Crackpots often buy into the myth of the Lone Scientific Genius, the person laboring alone in obscurity who manages to overturn established theories and single-handedly brings in a new paradigm. Despite this, their longing for community is palpable: they want to be acknowledged by authorities, even as they publicly revile the same institutions. One common statement reads, “I have submitted my papers to the Physical Review (one of the premier physics journals), but they reject them without comment.” They blog, but they also go onto other people’s blogs, demanding acknowledgment of their ideas.

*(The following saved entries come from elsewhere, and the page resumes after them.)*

(* ===== verification/Handler.v ===== *)
(** * The reconciler: pkg/mx/handler.go and pkg/stub/handler.go

    The definitions follow the methods of [mx.Handler] one by one.  The job they mutate in place is
    passed and returned; the Go [error] they return is an [option error].  The methods are
    parametric in the pod and service control (fields of the Go struct) and in the Go runtime.

    Goroutines that the method waits for ([reconcilePods], [terminateMXJob]) run one after the other
    in the order [go_order], which is any order; [Goroutines] and [Creators] justify this by interleaving the
    steps of the goroutines.  Goroutines that are not waited for are recorded in [pending]; [Hooks] has
    their bodies, [Operator] runs them. *)
From S2P Require Import Prelude Types Runtime Api Labels Naming Replicas Conditions JobStatus.
From S2P Require Import Controls RefManager.

Section handler.
Context {W : Type} `{!Cluster W} `{!GoRuntime}.
Context `{!PodControlInterface (St W)} `{!ServiceControlInterface (St W)}.

(** The copy of [RecheckDeletionTimestamp] in this package. *)
Definition RecheckDeletionTimestamp (getObject : M (St W) (MXJob + error))
  : M (St W) (option error) :=
  r ← getObject;
  match r with
  | inr err => mret (Some (Errorf "can't recheck DeletionTimestamp: " (Some err)))
  | inl obj =>
      if decide (is_Some (meta_DeletionTimestamp (job_Meta obj)))
      then mret (Some (Errorf (job_Namespace obj +:+ "/" +:+ job_Name obj
                               +:+ " has just been deleted") None))
      else mret None
  end.

(** The closure both [get...ForMXJob] methods pass to it: read the job again and compare uids. *)
Definition get_fresh (mxjob : MXJob) : M (St W) (MXJob + error) :=
  r ← sdk_Get (job_Namespace mxjob) (job_Name mxjob);
  mret match r with
       | inr err => inr err
       | inl fresh =>
           if decide (job_UID fresh ≠ job_UID mxjob)
           then inr (Errorf ("original MXJob " +:+ job_Namespace mxjob +:+ "/" +:+ job_Name mxjob
                             +:+ " is gone") None)
           else inl fresh
       end.

Definition job_selector (mxjob : MXJob) : Selector + error :=
  LabelSelectorAsSelector (Some (mkLabelSelector (genLabels mxjob "") [])).

Definition getPodsForMXJob (mxjob : MXJob) : M (St W) (list Pod * option error) :=
  match job_selector mxjob with
  | inr err => mret ([], Some (Errorf "couldn't convert Job selector: " (Some err)))
  | inl selector =>
      r ← sdk_ListPods (job_Namespace mxjob);
      match r with
      | inr err => mret ([], Some err)
      | inl pods =>
          let canAdoptFunc := RecheckDeletionTimestamp (get_fresh mxjob) in
          let cm := NewControllerRefManager mxjob selector canAdoptFunc in
          ClaimPods cm SchemeGroupVersionKind (podList pods) []
      end
  end.

Definition getServicesForMXJob (mxjob : MXJob) : M (St W) (list Service * option error) :=
  match job_selector mxjob with
  | inr err => mret ([], Some (Errorf "couldn't convert Job selector: " (Some err)))
  | inl selector =>
      r ← sdk_ListServices (job_Namespace mxjob);
      match r with
      | inr err => mret ([], Some err)
      | inl services =>
          let canAdoptFunc := RecheckDeletionTimestamp (get_fresh mxjob) in
          let cm := NewControllerRefManager mxjob selector canAdoptFunc in
          ClaimServices cm SchemeGroupVersionKind (serviceList services) []
      end
  end.

(** [for key, value := range labels { podTemplate.Labels[key] = value }] *)
Definition merge_labels (into ls : Labels) : Labels :=
  foldl (λ m kv, <[kv.1 := kv.2]> m) into (map_range ls).
(** [for k, v := range mxEnv { c.Env = append(c.Env, ...) }] *)
Definition append_env (mxEnv : Labels) (c : Container) : Container :=
  mkContainer (ctr_Name c) (ctr_Image c) (ctr_Command c)
    (ctr_Env c ++ ((λ kv : string * string, mkEnvVar kv.1 kv.2) <$> map_range mxEnv)).

(** The pod template as it is submitted: a deep copy of the one of the spec (the spec itself is not
    touched) with the labels and the environment of the job. *)
Definition decorate_template (mxjob : MXJob) (rt : MXReplicaType) (tpl : PodTemplateSpec)
  (mxEnv : Labels) : PodTemplateSpec :=
  mkPodTemplateSpec
    (set_meta_Labels
       (Some (merge_labels (labels_of (meta_Labels (tpl_Meta tpl))) (genLabels mxjob rt)))
       (tpl_Meta tpl))
    (mkPodSpec (append_env mxEnv <$> ps_Containers (tpl_Spec tpl)) (ps_RestartPolicy (tpl_Spec tpl))
       (ps_NodeName (tpl_Spec tpl))).

Definition createNewPod (mxjob : MXJob) (rt : MXReplicaType) (spec : MXReplicaSpec)
  : M (St W) (option error) :=
  podTemplate ← deref (spec_Template spec);
  mxEnv ← genMXConfigEnv mxjob rt;
  err ← CreatePodsWithControllerRef (job_Namespace mxjob)
          (decorate_template mxjob rt podTemplate mxEnv) mxjob
          (Some (NewControllerRef mxjob SchemeGroupVersionKind));
  match err with
  | Some e => if IsTimeout err then mret None else mret (Some e)
  | None => mret None
  end.

(** The goroutines of [reconcilePods]: each creates a pod; a failure lowers [active] and goes to the
    channel. *)
Definition create_pods (mxjob : MXJob) (rtype : MXReplicaType) (spec : MXReplicaSpec)
  (active : Z) (diff : Z) : M (St W) (Z * list error) :=
  foldM (λ '(active, errCh) _,
    err ← createNewPod mxjob rtype spec;
    mret match err with
         | Some e => (int32 (active - 1), errCh ++ [e])
         | None => (active, errCh)
         end) (go_order (seq 0 (Z.to_nat diff))) (active, []).

Definition reconcilePods (mxjob : MXJob) (pods : list Pod) (rtype : MXReplicaType)
  (spec : MXReplicaSpec) : M (St W) (option error * MXJob) :=
  pods ← filterPodsForMXReplicaType pods rtype;
  replicas ← deref (spec_Replicas spec);
  let diff := int32 (replicas - int32 (zlen pods)) in
  let active := int32 (zlen (FilterActivePods pods)) in
  let mxjob := initializeMXReplicaStatuses mxjob rtype in
  status ← deref (getMXReplicaStatus mxjob rtype);
  let gone := rs_Gone status in
  '(active, gone, errCh) ←
    (if 0 <? diff then
       if checkCondition (job_Status mxjob) MXJobInitialized then mret (active, diff, [])
       else
         '(active, errCh) ← create_pods mxjob rtype spec (int32 (active + diff)) diff;
         mret (active, gone, errCh)
     else mret (active, gone, []));
  match errCh with
  | err :: _ => mret (Some err, mxjob)
  | [] =>
      let '(succeeded, failed) := getStatus pods in
      let st := mkMXReplicaStatus active succeeded failed gone in
      let mxjob := updateMXReplicaStatuses mxjob rtype st in
      updateMXJobStatus mxjob rtype replicas
  end.

Definition reconcileServices (mxjob : MXJob) (services : list Service) (rtype : MXReplicaType)
  (spec : MXReplicaSpec) : M (St W) (option error) :=
  if decide (rtype ≠ MXReplicaTypeScheduler) then mret None
  else
    let num := zlen services in
    if num =? 0 then
      let labels := genLabels mxjob MXReplicaTypeScheduler in
      let port := default defaultPsRootPort (spec_PsRootPort spec) in
      let service :=
        mkService
          (mkObjectMeta (serviceName mxjob rtype) "" "" "" (Some labels) None [] None [])
          (mkServiceSpec (Some labels) [mkServicePort (serviceName mxjob rtype) port]) in
      err ← CreateServicesWithControllerRef (job_Namespace mxjob) service mxjob
              (Some (NewControllerRef mxjob SchemeGroupVersionKind));
      match err with
      | Some e => if IsTimeout err then mret None else mret (Some e)
      | None => mret None
      end
    else mret None.

(** [Gone++] and [Active--] through the pointer of the replica type of the pod; a type the switch
    does not know is skipped, a nil pointer panics. *)
Definition note_terminated (mxjob : MXJob) (pod : Pod) : M (St W) MXJob :=
  let rtype := default "" (labels_of (meta_Labels (pod_Meta pod)) !! mxLabelReplicaType) in
  if decide (is_replica_type rtype) then
    rs ← deref (getMXReplicaStatus mxjob rtype);
    mret (updateMXReplicaStatuses mxjob rtype
            (mkMXReplicaStatus (int32 (rs_Active rs - 1)) (rs_Succeeded rs) (rs_Failed rs)
               (int32 (rs_Gone rs + 1))))
  else mret mxjob.

Definition terminateMXJob (mxjob : MXJob) (pods : list Pod) : M (St W) (option error * MXJob) :=
  let activePods := FilterActivePods pods in
  if zlen activePods =? 0 then mret (None, mxjob)
  else
    '(mxjob, errCh) ←
      foldM (λ '(mxjob, errCh) pod,
        err ← DeletePod (meta_Namespace (pod_Meta pod)) (meta_Name (pod_Meta pod));
        let errCh := match err with Some e => errCh ++ [e] | None => errCh end in
        mxjob ← note_terminated mxjob pod;
        mret (mxjob, errCh)) (go_order activePods) (mxjob, []);
    mret (head errCh, mxjob).

(** The goroutine gets a deep copy of the job; the channel it answers on is dropped by the
    reconciler. *)
Definition callHookAsync (mxjob : MXJob) (startOrFinish : bool) : M (St W) () :=
  match
    (if startOrFinish then jobspec_StartWebhook (job_Spec mxjob)
     else jobspec_FinishWebhook (job_Spec mxjob))
  with
  | None => mret tt
  | Some wh => go (CallHook wh mxjob)
  end.

(** [return err] out of the middle of a method. *)
Local Notation "'if_err' e 'return' j 'else' k" :=
  (match e with Some err => mret (Some err, j) | None => k end)
  (at level 10, e at level 99, j at level 99, k at level 200, only parsing).

Definition reconcile_scheduler (mxjob : MXJob) (pods : list Pod) : M (St W) (option error * MXJob) :=
  match specs_Scheduler (job_specs mxjob) with
  | None => mret (None, mxjob)
  | Some spec =>
      '(err, mxjob) ← reconcilePods mxjob pods MXReplicaTypeScheduler spec;
      if_err err return mxjob else
      '(services, err) ← getServicesForMXJob mxjob;
      if_err err return mxjob else
      err ← reconcileServices mxjob services MXReplicaTypeScheduler spec;
      mret (err, mxjob)
  end.
Definition reconcile_optional (mxjob : MXJob) (pods : list Pod) (rtype : MXReplicaType)
  (spec : option MXReplicaSpec) : M (St W) (option error * MXJob) :=
  match spec with
  | None => mret (None, mxjob)
  | Some spec => reconcilePods mxjob pods rtype spec
  end.

Definition reconcileMXJobs (mxjob : MXJob) : M (St W) (option error * MXJob) :=
  '(pods, err) ← getPodsForMXJob mxjob;
  if_err err return mxjob else
  let oldStatus := job_Status mxjob in
  '(err, mxjob) ← reconcile_scheduler mxjob pods;
  if_err err return mxjob else
  '(err, mxjob) ←
    reconcile_optional mxjob pods MXReplicaTypeServer (specs_Server (job_specs mxjob));
  if_err err return mxjob else
  '(err, mxjob) ←
    reconcile_optional mxjob pods MXReplicaTypeWorker (specs_Worker (job_specs mxjob));
  if_err err return mxjob else
  mxjob ←
    (if negb (checkCondition (job_Status mxjob) MXJobInitialized) then
       mxjob ← updateMXJobConditions mxjob MXJobInitialized MXJobReasonInitialized
                 ("MXJob " +:+ job_Name mxjob +:+ " is initialized.");
       callHookAsync mxjob true;;
       mret mxjob
     else mret mxjob);
  '(err, mxjob) ←
    (if IsJobFinished (job_Status mxjob) then
       '(err, mxjob) ← terminateMXJob mxjob pods;
       if_err err return mxjob else
       callHookAsync mxjob false;;
       mret (None, mxjob)
     else mret (None, mxjob));
  if_err err return mxjob else
  if decide (oldStatus = job_Status mxjob) then mret (None, mxjob)
  else sdk_Update mxjob.

(** The index of the last finalizer of the operator. *)
Fixpoint last_index (x : string) (l : list string) (i : nat) (found : option nat) : option nat :=
  match l with
  | [] => found
  | f :: l' => last_index x l' (S i) (if decide (f = x) then Some i else found)
  end.
Definition handleMXJobFinalizers (mxjob : MXJob) : M (St W) () :=
  match last_index FinalizerFinishWebhook (meta_Finalizers (job_Meta mxjob)) 0 None with
  | Some indexFound => go (RunFinalizer mxjob indexFound)
  | None => mret tt
  end.

Definition Sync (mxjob : MXJob) (deleted : bool) : M (St W) (option error * MXJob) :=
  if deleted then mret (None, mxjob)
  else if decide (is_Some (meta_DeletionTimestamp (job_Meta mxjob))) then
    handleMXJobFinalizers mxjob;;
    mret (None, mxjob)
  else
    mxjob ←
      (if negb (checkCondition (job_Status mxjob) MXJobCreated) then
         updateMXJobConditions mxjob MXJobCreated MXJobReasonCreated
           ("MXJob " +:+ job_Name mxjob +:+ " is created.")
       else mret mxjob);
    if IsJobFinished (job_Status mxjob) then mret (None, mxjob)
    else
      let mxjobNeedsSync := true in
      if mxjobNeedsSync && bool_decide (meta_DeletionTimestamp (job_Meta mxjob) = None)
      then reconcileMXJobs mxjob
      else mret (None, mxjob).

(** pkg/stub/handler.go: the SDK's event handler.  An event carries a job or some other object. *)
Inductive Object := ObjMXJob (mxjob : MXJob) | ObjOther.
Record Event := mkEvent { ev_Object : Object; ev_Deleted : bool }.
Definition Handle (event : Event) : M (St W) (option error) :=
  match ev_Object event with
  | ObjMXJob o =>
      '(err, _) ← Sync o (ev_Deleted event);
      match err with
      | Some e => mret (Some e)
      | None => mret None
      end
  | ObjOther => mret None
  end.
End handler.

(** ** Lemmas on the template *)
Lemma merge_labels_map `{!GoRuntime} (into ls : Labels) : merge_labels into ls = ls ∪ into.
Proof.
  unfold merge_labels. transitivity ((list_to_map (reverse (map_range ls)) : Labels) ∪ into).
  - generalize (map_range ls) as kvs. intros kvs. revert into.
    induction kvs as [|[k v] kvs IH]; intros into; cbn [foldl].
    { by rewrite reverse_nil, list_to_map_nil, (left_id_L ∅ (∪)). }
    rewrite IH, reverse_cons, list_to_map_app. cbn.
    by rewrite insert_empty, <- (assoc_L (∪)), insert_union_singleton_l.
  - f_equal. rewrite <- (list_to_map_to_list (M := gmap string) ls) at 2.
    assert (reverse (map_range ls) ≡ₚ map_to_list ls) as Hp
      by (rewrite reverse_Permutation; apply map_range_perm).
    apply list_to_map_proper; [|exact Hp].
    rewrite Hp. apply NoDup_fst_map_to_list.
Qed.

It’s easy to make fun of crackpots; even the name is mocking, but I don’t know of another. One thing that occurs over and over in conversation with them, though, is how frustrated they are with what they perceive to be high barriers of entry to science. Some are quite well-educated, and although some of them probably could use a bit of therapy, that goes for many scientists too. I’m thinking along different therapeutic lines: can citizen science projects, with their community of users, be at least a partial vaccine or antidote to crackpottery? By reducing isolation and providing the chance to truly participate in big scientific projects, the obvious love for science may be channeled to more productive ends than trolling. My feeling is that many hard-core crackpots often have other issues, but those who may be tempted down that path simply by scientific isolation or bewilderment have a community waiting for them in citizen science.
Ending Scientific Isolation
Citizen science is not a replacement for professional scientists, of course. If done properly, projects will save professionals a lot of time and energy, but it’s not a labor-saving device (which is an offensive idea anyway!). Unlike simply using computers to save calculation time, working with citizen-science projects creates community, and community benefits flow both ways. Projects like these increase diversity of culture and of age.
Scientific isolation is really no different than any other kind of social isolation. Getting people involved can keep scientists’ own interest at high peak. Inspiration is no small part of public science outreach, after all, and what better way to inspire than for people to actually participate as part of a community?